Behind the scales at “The Biggest Loser”
May 24, 2011
On the hit TV show “The Biggest Loser,” it’s known simply as “The Ranch”—a serene, sprawling property where thousands of pounds and decades of shame have been shed during the past four years.
For months at a time, the mountainous acreage is home to dozens of contestants who battle their demons and their weight to gain the title of “The Biggest Loser,” along with a tidy purse of $250,000. But the property, complete with its Hollywood-imported state-of-the-art gym, is no ordinary production set.
Unbeknownst to the NBC show’s millions of fans, who’ll be tuning in for tonight’s finale, “The Ranch” is one of Los Angeles’ most historic and dazzling properties, designed by famed architect Wallace Neff in the late 1920s for razor-blade tycoon King Gillette. In 2005, an unprecedented coalition of government agencies, including Los Angeles County, raised $34 million to protect the ranch’s 600 oak-studded acres from expansive development.
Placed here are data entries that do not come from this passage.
(* ===== verification/RaasClient.v ===== *)
(** * The RaaS client ([pkg/salt/client.go])

    The implementation of the [salt.Client] interface: HTTP requests to the
    RaaS API with a session token and an anti-forgery cookie.  The network,
    the cookie jar and the deadline of the caller's context answer [hcall]s;
    the decoder of JSON texts is the parameter [GoJSON], and what the code
    does with a decoded document, its typed decoding included, is defined
    here.  The two polling loops take fuel; an exhausted loop returns
    [out_of_fuel], which a deadline rules out. *)

From Stdlib Require Import SpecFloat.
From S2P Require Import Prelude GoStrings GoTime Api Effects.

#[local] Set Warnings "-register-all".

Local Open Scope Z_scope.

(** ** The network *)

(** A header or a cookie. *)
Definition header : Type := string * string.

Record request := {
  rq_method : string;
  rq_url : string;
  rq_headers : list header;
  rq_body : option any;      (* the document that is marshalled *)
}.

(** Reading the body can fail after the status came. *)
Record response := { rs_status : Z; rs_body : res string }.

Inductive hcall :=
| HNewRequest (method url : string)   (* http.NewRequestWithContext; nil or why it refuses *)
| HDo (req : request)                 (* httpClient.Do *)
| HCookies (url : string)             (* the jar's cookies for the URL; none when it does not parse *)
| HWait (d : Z).                      (* select: nil after d, or the error of the context *)

Definition hresp (c : hcall) : Type :=
  match c with
  | HNewRequest _ _ => option error
  | HDo _ => res response
  | HCookies _ => list header
  | HWait _ => option error
  end.

Class HEnv (W : Type) := henv : forall c : hcall, W -> hresp c * W.

Definition hobs : Type := { c : hcall & hresp c }.
Definition HObs (c : hcall) (r : hresp c) : hobs := existT c r.

(** [encoding/json]: the document of a text, with object keys distinct; [None] is a syntax error. *)
Class GoJSON := { json_decode : string -> option any }.

Definition json_error : error := Errorf "json: cannot unmarshal" [].

(** What an exhausted loop of the model returns; no error of the client has this form. *)
Definition out_of_fuel : error := EApi OtherReason "out of fuel".

(** ** Typed decoding *)

(** [json.Unmarshal] into a struct: [step] stores one field, [None] is a type error. *)
Fixpoint decode_object {R} (step : R -> string -> any -> option R) (r : R) (m : list (string * any)) : option R :=
  match m with
  | [] => Some r
  | (k, v) :: m' => match step r k v with Some r' => decode_object step r' m' | None => None end
  end.
(** A login, and the token it gave. Each failure has its cause: a request that cannot be built, a page
    that is not answered, no cookie, credentials that are not answered with a token. *)
Inductive login_run : list hobs -> option string -> Prop :=
| lr_page_unbuilt e :
    login_run [HObs (HNewRequest "GET" (baseURL c +:+ "/account/login")) (Some e)] None
| lr_page_unanswered e :
    login_run [HObs (HNewRequest "GET" (baseURL c +:+ "/account/login")) None; HObs (HDo login_page) (Err e)] None
| lr_no_cookie cookies t :
    page_fetched cookies t -> (forall x, ~ xsrf_cookie cookies x) -> login_run t None
| lr_post_unbuilt cookies t x e :
    page_fetched cookies t -> xsrf_cookie cookies x ->
    login_run (t ++ [HObs (HNewRequest "POST" (baseURL c +:+ "/account/login")) (Some e)]) None
| lr_refused cookies t x r :
    page_fetched cookies t -> xsrf_cookie cookies x ->
    (forall resp jwt, r = Ok resp -> ~ token_given resp jwt) ->
    login_run (t ++ [HObs (HNewRequest "POST" (baseURL c +:+ "/account/login")) None;
                     HObs (HDo (login_request c x)) r]) None
| lr_token cookies t x resp jwt :
    page_fetched cookies t -> xsrf_cookie cookies x -> token_given resp jwt ->
    login_run (t ++ [HObs (HNewRequest "POST" (baseURL c +:+ "/account/login")) None;
                     HObs (HDo (login_request c x)) (Ok resp)]) (Some jwt).

(** A login and what it leaves: without an error the new token, else the one before. *)
Definition logged_in (s s' : ClientState W) (r : option error) (t : list hobs) : Prop :=
  cs_masterPub s' = cs_masterPub s
  /\ match r with
     | None => exists jwt, login_run t (Some jwt) /\ cs_jwt s' = jwt
     | Some _ => login_run t None /\ cs_jwt s' = cs_jwt s
     end.

Lemma login_run_requests t o : login_run t o -> rpc_bodies c t = [] /\ (logins c t <= 1)%nat.
Proof.
  assert (forall x (r : res response),
    rpc_bodies c [HObs (HNewRequest "POST" (baseURL c +:+ "/account/login")) None; HObs (HDo (login_request c x)) r] = []
    /\ logins c [HObs (HNewRequest "POST" (baseURL c +:+ "/account/login")) None; HObs (HDo (login_request c x)) r] = 1%nat) as Hp.
  { intros x r. unfold rpc_bodies, logins, omap, list_omap, rpc_body, HObs, is_rpc. simpl. by rewrite url_ne, String.eqb_refl. }
  assert (forall cookies t, page_fetched cookies t -> rpc_bodies c t = [] /\ logins c t = 0%nat) as Hf by by intros ? ? [resp ->].
  destruct 1 as [e|e|cookies t Ht _|cookies t x e Ht _|cookies t x r Ht _ _|cookies t x resp jwt Ht _ _];
    try (split; [done|apply Nat.leb_le; done]); destruct (Hf _ _ Ht) as [Hb Hl]; rewrite ?rpc_bodies_app, ?logins_app, Hb, Hl;
    try (split; [done|apply Nat.leb_le; done]).
  - destruct (Hp x r) as [-> ->]. by split.
  - destruct (Hp x (Ok resp)) as [-> ->]. by split.
Qed.

Lemma logged_in_requests s s' r t : logged_in s s' r t -> rpc_bodies c t = [] /\ (logins c t <= 1)%nat.
Proof. intros [_ Hr]. destruct r; [destruct Hr as [Hr _]|destruct Hr as (jwt & Hr & _)]; by apply login_run_requests in Hr. Qed.

Lemma wp_Login (s : ClientState W) : wp (Login c) s (fun r t s' => logged_in s s' r t).
Proof.
  unfold Login, fetchCookies. apply wp_bind, wp_bind; wp_hcall. intros [e|] w1 _.
  { do 2 apply wp_ret. split; [done|]. split; [apply lr_page_unbuilt|done]. }
  apply wp_bind; wp_hcall. intros [page|e] w2 _; cycle 1.
  { do 2 apply wp_ret. split; [done|]. split; [apply lr_page_unanswered|done]. }
  apply wp_ret. unfold xsrfToken. apply wp_bind, wp_bind; wp_hcall. intros cookies w3 _. apply wp_ret.
  destruct (xsrf_find cookies) as [Hx1 Hx2].
  set (x := match List.find _ _ with Some _ => _ | None => _ end) in *.
  assert (exists t, page_fetched cookies t /\ forall u, ([HObs (HNewRequest "GET" (baseURL c +:+ "/account/login")) None]
    ++ [HObs (HDo login_page) (Ok page)] ++ []) ++ ([HObs (HCookies (baseURL c)) cookies] ++ []) ++ u = t ++ u) as (t & Ht & Hu).
  { eexists. split; [by exists page|]. done. }
  destruct (String.eqb_spec x "") as [Ex|Ex].
  { apply wp_ret. split; [done|]. split; [|done]. refine (eq_ind_r (fun u => login_run u _) _ (Hu _)). rewrite app_nil_r. eapply lr_no_cookie; [exact Ht|].
    intros y Hy. pose proof (proj1 Hy) as Hne. apply Hne. rewrite <- (Hx2 y Hy). exact Ex. }
  specialize (Hx1 Ex). apply wp_bind; wp_hcall. intros [e|] w4 _.
  { apply wp_ret. split; [done|]. split; [|done]. refine (eq_ind_r (fun u => login_run u _) _ (Hu _)). by eapply lr_post_unbuilt. }
  apply wp_bind; wp_hcall. intros r w5 _.
  destruct r as [resp|e]; [destruct (login_token resp) as [jwt|e] eqn:Et|].
  - apply wp_bind, wp_modify, wp_ret. split; [done|]. exists jwt. split; [|done]. refine (eq_ind_r (fun u => login_run u _) _ (Hu _)).
    eapply lr_token; [done..|]. by apply login_token_given.
  - apply wp_ret. split; [done|]. split; [|done]. refine (eq_ind_r (fun u => login_run u _) _ (Hu _)). eapply lr_refused; [done..|].
    intros resp' jwt [= <-]. by rewrite <- login_token_given, Et.
  - apply wp_ret. split; [done|]. split; [|done]. refine (eq_ind_r (fun u => login_run u _) _ (Hu _)). eapply lr_refused; [done..|]. by intros ? ? [=].
Qed.

(** A post with one renewal of the session: [r] is body, status and error. *)
Inductive posted (fields : any) (s s' : ClientState W) (r : string * Z * option error) : list hobs -> Prop :=
| posted_once t : sent_once fields s s' r t -> r.2 <> None \/ r.1.2 <> 401 -> posted fields s s' r t
| posted_refused t1 s1 body t2 e :
    sent_once fields s s1 (body, 401, None) t1 -> logged_in s1 s' (Some e) t2 -> r.2 <> None ->
    posted fields s s' r (t1 ++ t2)
| posted_again t1 s1 body t2 s2 t3 :
    sent_once fields s s1 (body, 401, None) t1 -> logged_in s1 s2 None t2 -> sent_once fields s2 s' r t3 ->
    posted fields s s' r (t1 ++ t2 ++ t3).

Lemma answered_app fields resp t t' : answered c fields resp t' -> answered c fields resp (t ++ t').
Proof. intros (req & Hr & Hb & Hl). exists req. split_and!; [done..|]. by rewrite last_app, Hl. Qed.

Lemma wp_rawPost fields (s : ClientState W) :
  wp (rawPost c fields) s (fun r t s' => posted fields s s' r t).
Proof.
  unfold rawPost. apply wp_bind. eapply wp_mono; [apply wp_doPost|].
  intros [[body status] err] t1 s1 Hs1. destruct err as [e|]; [|destruct (Z.eqb_spec status 401) as [->|Hne]].
  - apply wp_ret. rewrite app_nil_r. apply posted_once; [exact Hs1|by left].
  - apply wp_bind. eapply wp_mono; [apply wp_Login|]. intros [e|] t2 s2 Hlog.
    + apply wp_ret. rewrite app_nil_r. by eapply posted_refused.
    + eapply wp_mono; [apply wp_doPost|]. intros r t3 s3 Hs3. by eapply posted_again.
  - apply wp_ret. rewrite app_nil_r. apply posted_once; [exact Hs1|by right].
Qed.

(** What every case has in common: at most two posts, at most one login, and the answer is the last one. *)
Lemma posted_facts fields s s' r t : posted fields s s' r t ->
  Forall (eq (Some fields)) (rpc_bodies c t) /\ (length (rpc_bodies c t) <= 2)%nat /\ (logins c t <= 1)%nat
  /\ cs_masterPub s' = cs_masterPub s
  /\ (r.2 = None -> exists resp raw, answered c fields resp t /\ r.1.2 = rs_status resp
        /\ rs_body resp = Ok raw /\ r.1.1 = limit_read (10 * 2 ^ 20) raw).
Proof.
  assert (forall s s' r t, sent_once fields s s' r t -> Forall (eq (Some fields)) (rpc_bodies c t)
            /\ (length (rpc_bodies c t) <= 1)%nat) as Hone.
  { intros ? ? ? ? (_ & _ & _ & [->|[-> _]] & _); (split; [by repeat constructor|simpl; lia]). }
  destruct 1 as [t Hs _|t1 s1 body t2 e Hs Hlog Herr|t1 s1 body t2 s2 t3 Hs Hlog Hs'].
  - pose proof (Hone _ _ _ _ Hs) as [Hf Hn]. destruct Hs as (_ & Hm & Hl & _ & Ha & _). split_and!; auto; lia.
  - pose proof (Hone _ _ _ _ Hs) as [Hf Hn]. destruct Hs as (_ & Hm & Hl & _ & _).
    destruct (logged_in_requests _ _ _ _ Hlog) as [Hb2 Hl2], Hlog as [Hm2 _]. rewrite rpc_bodies_app, logins_app, Hb2, app_nil_r, Hl.
    split_and!; [done|lia|lia|congruence|done].
  - pose proof (Hone _ _ _ _ Hs) as [Hf Hn]. pose proof (Hone _ _ _ _ Hs') as [Hf' Hn'].
    destruct Hs as (_ & Hm & Hl & _ & _). destruct Hs' as (_ & Hm' & Hl' & _ & Ha & _).
    destruct (logged_in_requests _ _ _ _ Hlog) as [Hb2 Hl2], Hlog as [Hm2 _]. rewrite !rpc_bodies_app, !logins_app, Hb2, Hl, Hl', !length_app. simpl.
    split_and!; [by apply Forall_app|lia|lia|congruence|]. intros Hr. destruct (Ha Hr) as (resp & raw & Hans & ?).
    exists resp, raw. split; [|done]. by do 2 apply answered_app.
Qed.

Lemma wp_post what args fields (s : ClientState W) :
  wp (post c what args fields) s (fun r t s' =>
    Forall (eq (Some fields)) (rpc_bodies c t) /\ cs_masterPub s' = cs_masterPub s
    /\ match r with
       | Ok body => replied c fields body t
       | Err _ => True
       end).
Proof.
  unfold post. apply wp_bind. eapply wp_mono; [apply wp_rawPost|].
  intros [[body status] err] t s' (Hf & _ & _ & Hm & Hr)%posted_facts. simpl in Hr.
  destruct err as [e|]; [apply wp_ret; by rewrite app_nil_r|].
  destruct (status_ok status) eqn:Es; apply wp_ret; rewrite app_nil_r; split_and!; try done.
  destruct (Hr eq_refl) as (resp & raw & Ha & Hst & Hb & Hbody). exists resp, raw. by rewrite <- Hst.
Qed.

End Posts.
Lemma is_finite_spec (x : float) :
  PrimFloat.is_finite x =
  match Prim2SF x with S754_zero _ | S754_finite _ _ _ => true | _ => false end.
Proof.
  unfold PrimFloat.is_finite, PrimFloat.is_infinity.
  rewrite is_nan_spec, FloatAxioms.eqb_spec, abs_spec. unfold SFeqb.
  change (Prim2SF infinity) with (S754_infinity false).
  destruct (Prim2SF x) as [s|s| |s m e]; reflexivity.
Qed.

(** [v / n] for a finite [v] and an [n] that is not NaN is NaN exactly when
    both are zeros. *)
Lemma div_is_nan (v n : float) :
  PrimFloat.is_finite v = true -> PrimFloat.is_nan n = false ->
  PrimFloat.is_nan (v / n) = PrimFloat.is_zero v && PrimFloat.is_zero n.
Proof.
  intros Fv Nn. rewrite is_finite_spec in Fv.
  pose proof (SFdiv_nan (Prim2SF v) (Prim2SF n)) as H.
  rewrite (is_nan_spec (v / n)), !is_zero_spec, div_spec.
  rewrite is_nan_spec in Nn. unfold SF64div.
  destruct (SFdiv prec emax (Prim2SF v) (Prim2SF n)) eqn:E;
    destruct (Prim2SF v) as [sv|sv| |sv mv ev]; try discriminate;
    destruct (Prim2SF n) as [sn|sn| |sn mn en]; try discriminate;
    try reflexivity; simpl in *;
    try (destruct H as [H _]; [exact I|discriminate|]; 
         destruct (H eq_refl) as [[? ?] [? ?]]; discriminate);
    try (destruct H as [_ H]; [exact I|discriminate|];
         discriminate H; split; eauto).
Qed.

End NaNFree.

Section ProductRounding.
Import Binary64.




End ProductRounding.

(** ** Strings *)

Section StringFacts.
Import JS.

Lemma len_nonneg {A} (s : list A) : 0 <= len s.
Proof. unfold len. lia. Qed.

Lemma trimStart_suffix (s : jsstring) : exists w, s = w ++ trimStart s.
Proof.
  induction s as [|x r [w Hw]]; simpl.
  - exists []. reflexivity.
  - destruct (is_space x).
    + exists (x :: w). simpl. congruence.
    + exists []. reflexivity.
Qed.

Lemma trimStart_head (s : jsstring) c r : trimStart s = c :: r -> is_space c = false.
Proof.
  induction s as [|x t IH]; simpl; [discriminate|].
  destruct (is_space x) eqn:E; [exact IH|].
  intros [= <- _]. exact E.
Qed.

Lemma trimEnd_prefix (s : jsstring) : exists w, s = trimEnd s ++ w.
Proof.
  unfold trimEnd. destruct (trimStart_suffix (rev s)) as [w Hw].
  exists (rev w). rewrite <- rev_app_distr, <- Hw, rev_involutive. reflexivity.
Qed.

Lemma trimEnd_last (s : jsstring) c r : trimEnd s = r ++ [c] -> is_space c = false.
Proof.
  unfold trimEnd. intros H.
  apply (f_equal (@rev N)) in H. rewrite rev_involutive, rev_app_distr in H.
  simpl in H. exact (trimStart_head _ _ _ H).
Qed.

Lemma trim_trimmed (s : jsstring) : trimmed (trim s).
Proof.
  unfold trimmed, trim. split; intros c r H.
  - destruct (trimEnd_prefix (trimStart s)) as [w Hw].
    rewrite H in Hw. simpl in Hw. exact (trimStart_head _ _ _ Hw).
  - exact (trimEnd_last _ _ _ H).
Qed.

Lemma trimStart_id (s : jsstring) :
  Forall (fun c => is_space c = false) s -> trimStart s = s.
Proof. destruct 1 as [|x r Hx _]; simpl; [reflexivity|]. rewrite Hx. reflexivity. Qed.

Lemma trim_id (s : jsstring) :
  Forall (fun c => is_space c = false) s -> trim s = s.
Proof.
  intros H. unfold trim, trimEnd. rewrite (trimStart_id s H).
  rewrite trimStart_id, rev_involutive; [reflexivity|].
  apply Forall_rev. exact H.
Qed.

Lemma trim_length (s : jsstring) : (length (trim s) <= length s)%nat.
Proof.
  unfold trim.
  destruct (trimEnd_prefix (trimStart s)) as [w Hw].
  destruct (trimStart_suffix s) as [u Hu].
  rewrite Hu at 2. rewrite Hw at 2. rewrite !length_app. lia.
Qed.

Lemma last_occ_none c (s : jsstring) i :
  Forall (fun x => x <> c) s -> last_occ c s i = -1.
Proof.
  intros H. revert i. induction H as [|x r Hx _ IH]; intros i; simpl; [reflexivity|].
  rewrite IH. simpl. apply N.eqb_neq in Hx. rewrite Hx. reflexivity.
Qed.

Lemma lastIndexOf_none c (s : jsstring) position :
  Forall (fun x => x <> c) s -> lastIndexOf c s position = -1.
Proof.
  intros H. unfold lastIndexOf. apply last_occ_none.
  apply Forall_take. exact H.
Qed.

Lemma last_occ_bound c (s : jsstring) i :
  last_occ c s i = -1 \/ i <= last_occ c s i < i + len s.
Proof.
  revert i. induction s as [|x r IH]; intros i; simpl; [left; reflexivity|].
  unfold len in *. cbn [length]. rewrite Nat2Z.inj_succ.
  destruct (IH (i + 1)) as [E|B].
  - rewrite E. simpl. destruct (x =? c)%N; [right; lia|left; reflexivity].
  - destruct (0 <=? last_occ c r (i + 1)) eqn:E0; [right; lia|].
    destruct (x =? c)%N; [right; lia|left; reflexivity].
Qed.

(** [lastIndexOf] answers [-1] or an index of the string not beyond the
    clamped position. *)
Lemma lastIndexOf_le c (s : jsstring) position :
  lastIndexOf c s position <= Z.max 0 (Z.min position (len s - 1)).
Proof.
  unfold lastIndexOf.
  set (start := Z.max 0 (Z.min position (len s - 1))).
  destruct (last_occ_bound c (take (Z.to_nat (start + 1)) s) 0) as [E|B].
  - rewrite E. lia.
  - unfold len in B. rewrite length_take in B. lia.
Qed.

Lemma slice_all {A} (s : list A) (n : Z) : len s <= n -> slice s 0 n = s.
Proof.
  intros H. unfold slice, rel_index. simpl.
  pose proof (len_nonneg s).
  destruct (n <? 0) eqn:E; [lia|].
  rewrite Z.min_r by lia. rewrite Z.min_l by lia. simpl.
  rewrite Z.sub_0_r. unfold len. rewrite Nat2Z.id. apply firstn_all.
Qed.

Lemma slice_length {A} (s : list A) (a b : Z) :
  0 <= a <= b -> b <= len s -> len (slice s a b) = b - a.
Proof.
  intros Ha Hb. unfold slice, rel_index.
  destruct (a <? 0) eqn:Ea; [lia|]. destruct (b <? 0) eqn:Eb; [lia|].
  rewrite !Z.min_l by lia. unfold len in *.
  rewrite length_take, length_drop. lia.
Qed.

End StringFacts.

(** ** The chunker *)

Section ChunkerFacts.
Import JS Chunker.

Lemma chunk_loop_eq fuel (text : jsstring) chunkSize overlap start chunks :
  chunk_loop fuel text chunkSize overlap start chunks =
  if start <? len text then
    match fuel with
    | O => None
    | S fuel =>
      let end_ := window_end text chunkSize start in
      let chunk := trim (slice text start end_) in
      chunk_loop fuel text chunkSize overlap (end_ - overlap)
                 (if 0 <? len chunk then chunks ++ [chunk] else chunks)
    end
  else Some chunks.
Proof. destruct fuel; reflexivity. Qed.

Lemma chunk_loop_done fuel (text : jsstring) chunkSize overlap start chunks :
  len text <= start -> chunk_loop fuel text chunkSize overlap start chunks = Some chunks.
Proof.
  intros H. rewrite chunk_loop_eq.
  destruct (start <? len text) eqn:E; [lia|reflexivity].
Qed.

Lemma chunk_loop_step fuel (text : jsstring) chunkSize overlap start chunks :
  start < len text ->
  chunk_loop (S fuel) text chunkSize overlap start chunks =
  chunk_loop fuel text chunkSize overlap (window_end text chunkSize start - overlap)
    (chunks ++ filter (fun c => c <> []) [trim (slice text start (window_end text chunkSize start))]).
Proof.
  intros H. rewrite chunk_loop_eq.
  destruct (start <? len text) eqn:E; [|lia]. cbv zeta.
  f_equal.
  destruct (trim (slice text start (window_end text chunkSize start))) as [|c r] eqn:Et.
  - simpl. rewrite app_nil_r. reflexivity.
  - reflexivity.
Qed.

(** Where a window ends: at [start + chunkSize], or just after a terminator
    that lies beyond the middle of the window and inside the text. *)
Lemma window_end_cases (text : jsstring) chunkSize start :
  window_end text chunkSize start = start + chunkSize \/
  (start + chunkSize < len text /\
   2 * start + chunkSize + 2 < 2 * window_end text chunkSize start /\
   window_end text chunkSize start <= Z.max 0 (Z.min (start + chunkSize) (len text - 1)) + 1).
Proof.
  unfold window_end.
  destruct (start + chunkSize <? len text) eqn:E; [|left; reflexivity].
  destruct (2 * start + chunkSize <? 2 * _) eqn:E2; [|left; reflexivity].
  right. split; [lia|]. split; [lia|].
  pose proof (lastIndexOf_le period text (start + chunkSize)).
  pose proof (lastIndexOf_le newline text (start + chunkSize)). lia.
Qed.

Lemma window_end_no_break (text : jsstring) chunkSize start :
  Forall (fun c => c <> period /\ c <> newline) text ->
  0 <= 2 * start + chunkSize + 2 ->
  window_end text chunkSize start = start + chunkSize.
Proof.
  intros H Hs. unfold window_end.
  destruct (start + chunkSize <? len text); [|reflexivity].
  rewrite !lastIndexOf_none; [|eapply Forall_impl; [exact H|]; simpl; tauto..].
  change (Z.max (-1) (-1)) with (-1).
  destruct (2 * start + chunkSize <? 2 * -1) eqn:E; [lia|reflexivity].
Qed.

(** With [overlap < chunkSize] and [overlap] at most half of [chunkSize],
    every iteration moves [start] forward. *)
Lemma window_end_advances (text : jsstring) chunkSize overlap start :
  overlap < chunkSize -> 2 * overlap <= chunkSize ->
  start < window_end text chunkSize start - overlap.
Proof.
  intros H1 H2. destruct (window_end_cases text chunkSize start) as [E|(_ & B & _)]; lia.
Qed.

Lemma chunk_loop_terminates (text : jsstring) chunkSize overlap :
  overlap < chunkSize -> 2 * overlap <= chunkSize ->
  forall fuel start chunks,
    len text - start <= Z.of_nat fuel ->
    exists result, chunk_loop fuel text chunkSize overlap start chunks = Some result.
Proof.
  intros H1 H2. induction fuel as [|fuel IH]; intros start chunks Hf.
  - exists chunks. apply chunk_loop_done. lia.
  - destruct (Z.lt_ge_cases start (len text)) as [Hlt|Hge].
    + rewrite chunk_loop_step by exact Hlt. apply IH.
      pose proof (window_end_advances text chunkSize overlap start H1 H2). lia.
    + exists chunks. apply chunk_loop_done. exact Hge.
Qed.

(** More fuel does not change a result that was reached. *)
Lemma chunk_loop_fuel_mono (text : jsstring) chunkSize overlap result :
  forall fuel fuel' start chunks,
    (fuel <= fuel')%nat ->
    chunk_loop fuel text chunkSize overlap start chunks = Some result ->
    chunk_loop fuel' text chunkSize overlap start chunks = Some result.
Proof.
  induction fuel as [|fuel IH]; intros fuel' start chunks Hle H.
  - rewrite chunk_loop_eq in H. rewrite chunk_loop_eq.
    destruct (start <? len text); [discriminate|exact H].
  - destruct fuel' as [|fuel']; [lia|].
    destruct (Z.lt_ge_cases start (len text)) as [Hlt|Hge].
    + rewrite chunk_loop_step in H |- * by exact Hlt. apply IH; [lia|exact H].
    + rewrite chunk_loop_done in H |- * by exact Hge. exact H.
Qed.

(** Whatever the loop adds to [chunks] is a trimmed, non-empty string. *)
Lemma chunk_loop_chunks (text : jsstring) chunkSize overlap result :
  forall fuel start chunks,
    Forall (fun c => c <> [] /\ trimmed c) chunks ->
    chunk_loop fuel text chunkSize overlap start chunks = Some result ->
    Forall (fun c => c <> [] /\ trimmed c) result.
Proof.
  induction fuel as [|fuel IH]; intros start chunks Hc H.
  - rewrite chunk_loop_eq in H.
    destruct (start <? len text); [discriminate|]. injection H as <-. exact Hc.
  - destruct (Z.lt_ge_cases start (len text)) as [Hlt|Hge].
    + rewrite chunk_loop_step in H by exact Hlt. eapply IH; [|exact H].
      apply Forall_app. split; [exact Hc|].
      apply list.Forall_forall. intros c Hin.
      apply list_elem_of_filter in Hin. destruct Hin as [Hne Hin].
      apply list_elem_of_singleton in Hin. subst c.
      split; [exact Hne|apply trim_trimmed].
    + rewrite chunk_loop_done in H by exact Hge. injection H as <-. exact Hc.
Qed.

(** With [overlap >= chunkSize] the loop never leaves a non-empty text. *)
Lemma chunk_loop_diverges (text : jsstring) chunkSize overlap :
  1 <= len text -> 1 <= overlap -> chunkSize <= overlap ->
  forall fuel start chunks,
    start < len text -> chunk_loop fuel text chunkSize overlap start chunks = None.
Proof.
  intros Hlen H1 H2. induction fuel as [|fuel IH]; intros start chunks Hlt.
  - rewrite chunk_loop_eq. destruct (start <? len text) eqn:E; [reflexivity|lia].
  - rewrite chunk_loop_step by exact Hlt. apply IH.
    destruct (window_end_cases text chunkSize start) as [E|(_ & _ & B)]; lia.
Qed.

End ChunkerFacts.

Section ChunkerClaims.
Import JS Chunker.

(** With the progress condition the loop ends within as many iterations as
    the text has code units. *)
Lemma chunkText_fuel_enough (text : jsstring) (chunkSize overlap : Z) :
  overlap < chunkSize -> 2 * overlap <= chunkSize ->
  exists chunks, forall fuel, (length text <= fuel)%nat ->
    chunkText_fuel fuel text chunkSize overlap = Some chunks.
Proof.
  intros H1 H2. unfold chunkText_fuel.
  destruct (chunk_loop_terminates text chunkSize overlap H1 H2 (length text) 0 [])
    as [chunks Hc]; [unfold len; lia|].
  exists chunks. intros fuel Hf.
  exact (chunk_loop_fuel_mono text chunkSize overlap chunks _ _ 0 [] Hf Hc).
Qed.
Located along Mulholland Highway in Calabasas, King Gillette Ranch is being transformed into a gateway destination for the Santa Monica Mountains recreation area. A new visitor’s center currently is under construction there. The property is operated by the Mountains Recreation and Conservation Authority, which receives $50,000 a month from the show to help underwrite the agency’s operations throughout the region.
Managing the property for the MRCA is ranger Scott Hughes, a fit and trim Army veteran who has the tricky job of ensuring that the public has unfettered access to the property—including dozens of grade-school campers—while helping the show’s producers create an illusion of exclusivity and privacy. Talk about your mixed-use property.
“There’s no effective job description for this position,” Hughes says. “I add something new to it every day.” One thing, however, remains a constant above all else, he says. “It’s my job to protect this property.”
Living on the grounds with his wife and a 15-year-old son, Hughes has gotten to know not only the production crew but each of “The Biggest Loser” contestants, some of whom arrive weighing nearly 500 pounds and carrying a heavy psychological burden that has been with many of them since childhood.
“Season after season, you see them around the property,” Hughes says. “You can see the sadness in their eyes.” But then, after weeks of healthy dieting and high-intensity workouts, “you can literally see their spirits lift. It’s an amazing transition.”
There’s also been a fair share of drama on the ranch, including romances and, this season, the abrupt departure of one of the contest’s frontrunners—former Olympic wrestler Rulon Gardner, who won a gold medal in the 2000 Sydney Summer Games by beating the seemingly invincible Russian Alexander Karelin.
Gardner, 39, came to the ranch weighing 474 pounds, 200 more than during his storied wrestling career. In late April, after having lost 188 pounds, he announced during the show that he was going home “for personal reasons”—the first contestant to voluntarily walk away from the ranch, leaving behind mystery and speculation about his hasty exit.
“The Biggest Loser’s” relationship with the ranch began shortly after it was acquired as public land from the previous owner, Soka University, which had been blocked in its plan to expand the campus to accommodate some 5,000 students. The show’s crew had come to film a single competition, or “challenge,” between the contestants in season four.
But the producers quickly recognized that the property’s beauty and its structures would represent a substantial upgrade. Back then, contestants were living in the state’s old mental institution in Camarillo. Now they’d be bunking in an annex to the Gillette mansion built in the late 1950s for an order of monks by one of the ranch’s several owners over the decades, who have included MGM director Clarence Brown and church leader Elizabeth Clare Prophet.
On a recent day at the ranch, the “Biggest Loser” crew was busy preparing the place for the upcoming season, which starts production in early June. The kitchen, with its to-die-for appliances, is being redone, as are the “living room” and the bedrooms. Ranger Hughes was making sure that a dead oak limb was carefully cut by his staff so that it would not collapse on an outdoor table where interviews with contestants are sometimes filmed.
Despite all the activity, Hughes says, “this is the calm before the storm. The storm is when there’s 80 to 100 people here.”